Currency Exchange Rates

Factors Influencing Currency Exchange Rates - World & Money Foreign Exchange Mechanics

Currency Exchange Rates

Currency exchange rates are an important monetary unity of measure that indicates the relative value of one currency against another. Typically, world currency exchange rates are quoted on the basis of a base rate. For example, one unit of the Australian dollar may be worth 91 cents expressed in US dollar terms. These rates are offered by international currency conversion brokers or money converters and can vary depending on where you attempt to change your money. The current currency exchange rate offered reflects market forces of supply and demand as determined by the fundamental factors that influence the market.

Foreign currency trading takes places in what is essentially an over the counter market where brokers and dealers negotiate with each other. There is no central exchange per se and most of the trading takes place on the interbank market via the large international banks that quote prices on the basis of bid/ask spreads. The prices offered for retail transactions do not necessarily reflects these spreads. Retail customers are subject to bank mark ups. If you have ever tried to conduct money currency exchange you would notice that currency exchange rates can vary between exchangers. Usually, you get better rates at the banks themselves as the rates charged by money converters and exchange booths such as American Express reflect the base rates and any markup the provider is adding to these rates.

Currency Exchange Rates

There are a number of participants comprising the currency exchange markets. The banks comprise the largest forces and consist of a combination of transactions to facilitate business between multinational corporations and proprietary traders who are predominantly speculative or hedging bank currency exposure. International central banks are also active in the markets. Retail traders comprise a very small volume of currency transactions.

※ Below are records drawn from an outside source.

Lemma total_on_spec cmp l : total_on cmp l = true → ∀ a b, a ∈ l → b ∈ l → cmp a b = CompOpp (cmp b a) ∧
  ∀ c, c ∈ l → cmp a b ≠ Gt → cmp b c ≠ Gt → cmp a c ≠ Gt.
Proof.
  unfold total_on. rewrite forallb_forall. intros H a b Ha Hb. specialize (H a ltac:(by apply list_elem_of_In)). rewrite forallb_forall in H.
  specialize (H b ltac:(by apply list_elem_of_In)). apply andb_prop in H as [H1 H2]. apply bool_decide_eq_true in H1. split; [done|].
  intros c Hc. rewrite forallb_forall in H2. specialize (H2 c ltac:(by apply list_elem_of_In)). by destruct (cmp a b), (cmp b c), (cmp a c).
Qed.
Lemma total_on_tail cmp x l : total_on cmp (x :: l) = true → total_on cmp l = true.
Proof.
  unfold total_on. rewrite !forallb_forall. intros H a Ha. specialize (H a ltac:(by right)). rewrite forallb_forall in H |- *. intros b Hb.
  specialize (H b ltac:(by right)). apply andb_prop in H as [-> H]. cbn [andb]. rewrite forallb_forall in H |- *. intros c Hc. apply H. by right.
Qed.
Lemma sort_insert_perm cmp x l : sort_insert cmp x l ≡ₚ x :: l.
Proof. induction l as [|y l IH]; [done|]. cbn [sort_insert]. destruct (not_gt _); [done|]. rewrite IH. constructor. Qed.
Lemma sort_perm cmp l : foldr (sort_insert cmp) [] l ≡ₚ l.
Proof. induction l as [|x l IH]; [done|]. cbn [foldr]. by rewrite sort_insert_perm, IH. Qed.
Lemma sort_insert_sorted cmp l0 x l : total_on cmp l0 = true → x ∈ l0 → (∀ y, y ∈ l → y ∈ l0) →
  StronglySorted (λ a b, cmp a b ≠ Gt) l → StronglySorted (λ a b, cmp a b ≠ Gt) (sort_insert cmp x l).
Proof.
  intros Ht Hx Hl Hs. induction Hs as [|y l Hs IH Hall]; cbn [sort_insert]; [repeat constructor|].
  destruct (total_on_spec cmp l0 Ht x y Hx (Hl y ltac:(left))) as [Ha Htr]. destruct (cmp x y) eqn:Hc; cbn [not_gt].
  1, 2: constructor; [by constructor|]; constructor; [by rewrite Hc|]; rewrite Forall_forall in Hall |- *; intros z Hz; apply Htr; [apply Hl; by right|done|by apply Hall].
  constructor; [apply IH; intros z Hz; apply Hl; by right|]. rewrite sort_insert_perm. constructor; [|done].
  rewrite Ha in Hc. destruct (cmp y x); done.
Qed.
Lemma sort_insert_stable cmp l0 a x l : total_on cmp l0 = true → a ∈ l0 → x ∈ l0 → (∀ y, y ∈ l → y ∈ l0) →
  base.filter (λ y, cmp a y = Eq) (sort_insert cmp x l) = base.filter (λ y, cmp a y = Eq) (x :: l).
Proof.
  intros Ht Ha Hx Hl. induction l as [|y l IH]; [done|]. cbn [sort_insert]. destruct (cmp x y) eqn:Hc; cbn [not_gt]; [done..|].
  rewrite filter_cons. rewrite IH by (intros z Hz; apply Hl; by right). rewrite !filter_cons.
  destruct (decide (cmp a x = Eq)) as [Hax|], (decide (cmp a y = Eq)) as [Hay|]; try done. exfalso.
  destruct (total_on_spec cmp l0 Ht x a Hx Ha) as [Hxa Htr]. rewrite Hax in Hxa. apply (Htr y (Hl y ltac:(left))); [by rewrite Hxa|by rewrite Hay|done].
Qed.
(** A sort stage whose comparison is an order on the documents sorts them, and leaves those
    it does not tell apart in their order. *)
Lemma sort_stage_sorts cmp l : total_on cmp l = true → ∃ l', sort_by cmp l = Some l' ∧ l' ≡ₚ l ∧ StronglySorted (λ a b, cmp a b ≠ Gt) l' ∧
  ∀ a, a ∈ l → base.filter (λ y, cmp a y = Eq) l' = base.filter (λ y, cmp a y = Eq) l.
Proof.
  intros Ht. unfold sort_by. rewrite Ht. eexists. split; [done|]. split; [apply sort_perm|].
  assert (Hg : ∀ k, (∀ y, y ∈ k → y ∈ l) → StronglySorted (λ a b, cmp a b ≠ Gt) (foldr (sort_insert cmp) [] k) ∧
    ∀ a, a ∈ l → base.filter (λ y, cmp a y = Eq) (foldr (sort_insert cmp) [] k) = base.filter (λ y, cmp a y = Eq) k).
  { intros k. induction k as [|x k IH]; intros Hk; [by split; [constructor|]|]. destruct IH as [IH1 IH2]; [intros y Hy; apply Hk; by right|].
    assert (Hin : ∀ y, y ∈ foldr (sort_insert cmp) [] k → y ∈ l) by (intros y; rewrite sort_perm; intros Hy; apply Hk; by right).
    cbn [foldr]. split; [apply (sort_insert_sorted cmp l); auto; apply Hk; left|]. intros a Ha. rewrite (sort_insert_stable cmp l) by (auto; apply Hk; left).
    rewrite !filter_cons. by rewrite IH2. }
  by apply Hg.
Qed.

(** A group is what has its key, in the order it came. *)
Lemma groups_part results spec key : groups_of results spec !! key =
  let docs := base.filter (λ d, group_key spec d = key) results in if bool_decide (docs = []) then None else Some docs.
Proof.
  cbn zeta. induction results as [|d l IH] using rev_ind; [done|]. unfold groups_of in *. rewrite foldl_app, filter_app. cbn [foldl]. unfold group_push at 1.
  rewrite filter_cons, filter_nil. destruct (decide (group_key spec d = key)) as [->|Hne].
  - rewrite lookup_insert_eq, IH. rewrite (bool_decide_false (_ ++ _ = [])) by (by intros [_ ?]%app_nil). f_equal. f_equal. by case_bool_decide as H.
  - by rewrite lookup_insert_ne, app_nil_r.
Qed.
End Aggregation.
(* ===== verification/RespReader.v ===== *)
(** * The command reader of the cave-cache server

    [parse_resp], [parse_command] and [parse_inline] of crates/data/cave-cache/src/resp.rs:
    the parser that drives the server from a buffered reader, next to the incremental
    decoder of RespCodec.v.

    A reader is the list of the bytes still to come before the peer closes.  A parser is a
    function of the reader to a result and the reader it leaves ([Parser]); [?] is the bind.
    A [panic!] (the slice [&line[1..]] inside a character) is a failure of its own.  The
    recursion is given fuel and shown to need no more than about twice the number of bytes to
    come ([parse_resp_total]).  The two parsers are shown to agree on every stream of encoded
    values both know ([decoders_agree]). *)

From S2P Require Import Prelude Bytes Float KernelCodec RespCodec.

(** The variants of [CacheError] these functions construct. *)
Inductive CacheError : Type :=
| Protocol (msg : bytes)
| CacheIo.
Inductive Failure : Type :=
| Cache (e : CacheError)
| Panicked
| OutOfFuel.

Definition Parser (A : Type) : Type := bytes → result Failure A * bytes.
#[export] Instance Parser_ret : MRet Parser := λ A a reader, (Ok a, reader).
#[export] Instance Parser_bind : MBind Parser := λ A B k m reader,
  match m reader with
  | (Ok a, reader) => k a reader
  | (Err e, reader) => (Err e, reader)
  end.
Definition fail {A} (e : Failure) : Parser A := λ reader, (Err e, reader).
Definition protocol {A} (msg : bytes) : Parser A := fail (Cache (Protocol msg)).
Definition or_protocol {A} (o : option A) (msg : bytes) : Parser A :=
  match o with Some a => mret a | None => protocol msg end.

(** ** Reading *)

(** Up to and with the next line feed, or to the end of the stream. *)
Fixpoint read_until_newline (reader : bytes) : bytes * bytes :=
  match reader with
  | [] => ([], [])
  | b :: reader =>
      if b =? 10 then ([b], reader)
      else let '(line, rest) := read_until_newline reader in (b :: line, rest)
  end.
(** [AsyncBufReadExt::read_line]: an error when the bytes are not UTF-8. *)
Definition read_line : Parser bytes := λ reader,
  let '(line, rest) := read_until_newline reader in
  if valid_utf8 line then (Ok line, rest) else (Err (Cache CacheIo), rest).
(** [AsyncReadExt::read_exact] into a buffer of [n] bytes *)
Definition read_exact (n : N) : Parser bytes := λ reader,
  if vlen reader <? n then (Err (Cache CacheIo), [])
  else (Ok (take (N.to_nat n) reader), drop (N.to_nat n) reader).

Definition is_crlf (b : N) : bool := (b =? 13) || (b =? 10).
(** [trim_end_matches(|c| c == '\r' || c == '\n')] *)
Fixpoint trim_end (line : bytes) : bytes :=
  match line with
  | [] => []
  | b :: line =>
      match trim_end line with
      | [] => if is_crlf b then [] else [b]
      | t => b :: t
      end
  end.

(** [vec![0u8; len + 2]] filled by [read_exact], then [truncate(len)] *)
Definition read_payload (len : usize) : Parser bytes :=
  buf ← read_exact (len +w 2); mret (vtruncate buf len).

Fixpoint position_space (l : bytes) : option nat :=
  match l with
  | [] => None
  | b :: l => if b =? 32 then Some O else S <$> position_space l
  end.

Section Parse.
Context `{FT : !F64Text}.
(** [format!("{:?}", prefix)] of a character *)
Context (debug_char : N → bytes).

(** The value behind a line [prefix :: rest]; the elements of an aggregate are read by the
    two parsers given. *)
Definition parse_value (parse_items : N → Parser (list Resp)) (parse_pairs : N → Parser (list (Resp * Resp)))
    (prefix : N) (rest : bytes) : Parser Resp :=
  if prefix =? 43 then mret (SimpleString rest)
  else if prefix =? 45 then mret (Error rest)
  else if prefix =? 58 then
    n ← or_protocol (parse_i64 rest) (str "Invalid integer"); mret (Integer n)
  else if prefix =? 36 then
    len ← or_protocol (parse_i64 rest) (str "Invalid bulk len");
    if (len =? -1)%Z then mret (BulkString None)
    else if (len <? 0)%Z then protocol (str "Invalid bulk length")
    else buf ← read_payload (Z.to_N len); mret (BulkString (Some buf))
  else if prefix =? 42 then
    count ← or_protocol (parse_i64 rest) (str "Invalid array len");
    if (count =? -1)%Z then mret (Array None)
    else if (count <? 0)%Z then protocol (str "Invalid array length")
    else items ← parse_items (Z.to_N count); mret (Array (Some items))
  else if prefix =? 95 then mret Null
  else if prefix =? 35 then
    if bool_decide (rest = str "t") then mret (Boolean true)
    else if bool_decide (rest = str "f") then mret (Boolean false)
    else protocol (str "Invalid boolean")
  else if prefix =? 44 then
    f ← or_protocol (parse_double rest) (str "Invalid double"); mret (Double f)
  else if prefix =? 40 then mret (BigNumber rest)
  else if prefix =? 33 then
    len ← or_protocol (parse_u64 rest) (str "Invalid blob error len");
    buf ← read_payload len;
    let sep := default (length buf) (position_space buf) in
    mret (BlobError (take sep buf) (drop sep buf))
  else if prefix =? 61 then
    len ← or_protocol (parse_u64 rest) (str "Invalid verbatim len");
    buf ← read_payload len;
    if vlen buf <? 4 then protocol (str "Verbatim too short")
    else mret (VerbatimString (take 3 buf) (drop 4 buf))
  else if prefix =? 37 then
    count ← or_protocol (parse_u64 rest) (str "Invalid map len");
    pairs ← parse_pairs count; mret (RMap pairs)
  else if prefix =? 126 then
    count ← or_protocol (parse_u64 rest) (str "Invalid set len");
    items ← parse_items count; mret (RSet items)
  else if prefix =? 62 then
    count ← or_protocol (parse_u64 rest) (str "Invalid push len");
    items ← parse_items count; mret (Push items)
  else protocol (str "Unknown RESP prefix: " ++ debug_char prefix).

Fixpoint parse_resp (fuel : nat) : Parser Resp :=
  match fuel with
  | O => fail OutOfFuel
  | S fuel =>
      line ← read_line;
      if bool_decide (line = []) then protocol (str "Connection closed")
      else
        match trim_end line with
        | [] => protocol (str "Empty line")
        | prefix :: rest =>
            if 128 <=? prefix then fail Panicked
            else parse_value (λ n, parse_items fuel n []) (λ n, parse_pairs fuel n []) prefix rest
        end
  end
with parse_items (fuel : nat) (count : N) (items : list Resp) : Parser (list Resp) :=
  match fuel with
  | O => fail OutOfFuel
  | S fuel =>
      if count =? 0 then mret items
      else item ← parse_resp fuel; parse_items fuel (count - 1) (items ++ [item])
  end
with parse_pairs (fuel : nat) (count : N) (pairs : list (Resp * Resp)) : Parser (list (Resp * Resp)) :=
  match fuel with
  | O => fail OutOfFuel
  | S fuel =>
      if count =? 0 then mret pairs
      else k ← parse_resp fuel; v ← parse_resp fuel; parse_pairs fuel (count - 1) (pairs ++ [(k, v)])
  end.

(** ** Commands *)

Definition parse_inline (line : bytes) : Parser (list bytes) :=
  if valid_utf8 line then
    match split_whitespace [] 0 line with
    | [] => protocol (str "Empty inline command")
    | args => mret args
    end
  else protocol (str "Non-UTF8 inline").

Fixpoint command_args (items : list Resp) : option (list bytes) :=
  match items with
  | [] => Some []
  | BulkString (Some b) :: items | SimpleString b :: items => cons b <$> command_args items
  | _ => None
  end.

Definition parse_command (fuel : nat) : Parser (list bytes) :=
  value ← parse_resp fuel;
  match value with
  | Array (Some items) =>
      args ← or_protocol (command_args items) (str "Expected bulk string in command array");
      match args with [] => protocol (str "Empty command") | _ => mret args end
  | SimpleString s => parse_inline s
  | _ => protocol (str "Expected array for command")
  end.
End Parse.

(** Twice the bytes to come are fuel for any value ([parse_resp_total]). *)
Definition parse_fuel (reader : bytes) : nat := 2 * length reader + 2.

(** ** Text lines *)

(** A text [read_line] returns whole: UTF-8, without a line feed, and not ending in a
    carriage return. *)
Definition reader_line (s : bytes) : bool :=
  valid_utf8 s && forallb (λ b, negb (b =? 10)) s && negb (bool_decide (last s = Some 13)).

Lemma read_until_line s rest : forallb (λ b, negb (b =? 10)) s = true →
  read_until_newline (s ++ crlf ++ rest) = (s ++ crlf, rest).
Proof.
  induction s as [|b s IH]; [done|]. cbn [forallb app read_until_newline]. intros [Hb Hs]%andb_true_iff.
  destruct (b =? 10); [done|]. by rewrite IH.
Qed.
Lemma trim_end_crlf l : trim_end (l ++ crlf) = trim_end l.
Proof. induction l as [|b l IH]; [done|]. cbn [app trim_end]. by rewrite IH. Qed.
Lemma trim_end_last l b : last l = Some b → is_crlf b = false → trim_end l = l.
Proof.
  intros Hl Hb. revert Hl. induction l as [|a [|c l] IH]; intros Hl; [done|simplify_eq/=; by rewrite Hb|].
  cbn [trim_end] in *. by rewrite IH.
Qed.
Lemma reader_line_last p s : is_crlf p = false → reader_line s = true → ∃ b, last (p :: s) = Some b ∧ is_crlf b = false.
Proof.
  intros Hp [[_ Hn]%andb_true_iff Hl]%andb_true_iff. apply negb_true_iff, bool_decide_eq_false in Hl.
  rewrite last_cons. destruct (last s) as [b|] eqn:Hs; [|by exists p]. exists b. split; [done|].
  apply last_Some in Hs as [l ->]. rewrite forallb_app in Hn. simpl in Hn. unfold is_crlf.
  destruct (N.eqb_spec b 13); [by subst|]. by destruct (b =? 10); rewrite ?andb_false_r in Hn.
Qed.

(** The line of a value: its type byte and its text. *)
Lemma read_value_line p s rest :
  p < 128 → is_crlf p = false → reader_line s = true →
  read_line (p :: s ++ crlf ++ rest) = (Ok (p :: s ++ crlf), rest) ∧ trim_end (p :: s ++ crlf) = p :: s.
Proof.
  intros Hp Hc Hs. split.
  - unfold read_line. pose proof Hs as Hs'. unfold reader_line in Hs'. rewrite !andb_true_iff in Hs'.
    destruct Hs' as [[Hv Hn] _].
    pose proof (read_until_line (p :: s) rest) as Hr. cbn [app forallb] in Hr. rewrite Hr.
    + assert (valid_utf8 (p :: s ++ crlf) = true) as ->; [|done]. apply (valid_utf8_app [p]).
      * apply valid_utf8_ascii. by constructor.
      * by apply valid_utf8_app.
    + rewrite Hn. unfold is_crlf in Hc. by destruct (p =? 10); rewrite ?orb_true_r in Hc.
  - change (p :: s ++ crlf) with ((p :: s) ++ crlf). rewrite trim_end_crlf. destruct (reader_line_last p s Hc Hs) as (b & Hb & Hbc). by eapply trim_end_last.
Qed.

(** What the number parsers accept is such a text. *)
Lemma reader_line_ascii s : Forall (λ b, 32 ≤ b < 127) s → reader_line s = true.
Proof.
  intros Hs. unfold reader_line. rewrite !andb_true_iff. split_and!.
  - apply valid_utf8_ascii. eapply Forall_impl; [done|]. simpl. lia.
  - apply Is_true_true, forallb_True, Forall_forall. intros b Hb. apply Is_true_true. rewrite Forall_forall in Hs. specialize (Hs b Hb).
    by destruct (N.eqb_spec b 10); [lia|].
  - apply negb_true_iff, bool_decide_eq_false. intros Hl%last_Some_elem_of. rewrite Forall_forall in Hs.
    specialize (Hs _ Hl). lia.
Qed.

Lemma parse_below_text bound l n : parse_below bound l = Some n → Forall (λ b, 32 ≤ b < 127) l.
Proof.
  unfold parse_below. destruct l as [|b l]; [done|].
  destruct (parse_digits 0 (b :: l)) eqn:Hp; [|done]. intros _. apply parse_digits_digits in Hp.
  by apply digits_ascii.
Qed.
Lemma parse_u64_text s n : parse_u64 s = Some n → reader_line s = true.
Proof.
  intros Hp. apply reader_line_ascii. revert Hp. unfold parse_u64. destruct s as [|b s]; [done|].
  destruct (N.eqb_spec b 43) as [->|]; intros Hp%parse_below_text; [constructor; [lia|done]|done].
Qed.
Lemma parse_i64_text s z : parse_i64 s = Some z → reader_line s = true.
Proof.
  intros Hp. apply reader_line_ascii. revert Hp. unfold parse_i64. destruct s as [|b s]; [done|].
  destruct (N.eqb_spec b 43) as [->|]; [|destruct (N.eqb_spec b 45) as [->|]];
    intros (? & Hp%parse_below_text & _)%fmap_Some; try (constructor; [lia|done]); done.
Qed.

The current currency exchange rates are influenced by the economic fundamentals that affect the country. Current Account Deficits, interest rate differentials, growth rates, employment and business activity all affect the demand and supply of the currency. When demand for resources is high, this puts upward pressure on commodity producing countries such as Australia and Canada. High interest rates in one country can also affect a countries currency exchange rates because it encourages capital inflow from international speculators who borrow in one country at a lower rate and seek to exploit the difference between interest rates. This is called the carry trade and has been facilitated by the Yen in recent years due to the low interest rates on offer in Japan. The US, who have enjoyed a strong currency exchange rate and the world's 'reserve currency status' for many years have had a distinct advantage over other countries due to the fact that crude oil is priced in US dollars. This has helped to keep the US rate artificially high.

If you are traveling and want to secure the best rate, it is best to carry currency in the major denominated currencies such as the US and Euro. Some countries do not readily carry foreign exchange for lesser known currencies and it can be difficult to do currency exchange conversions.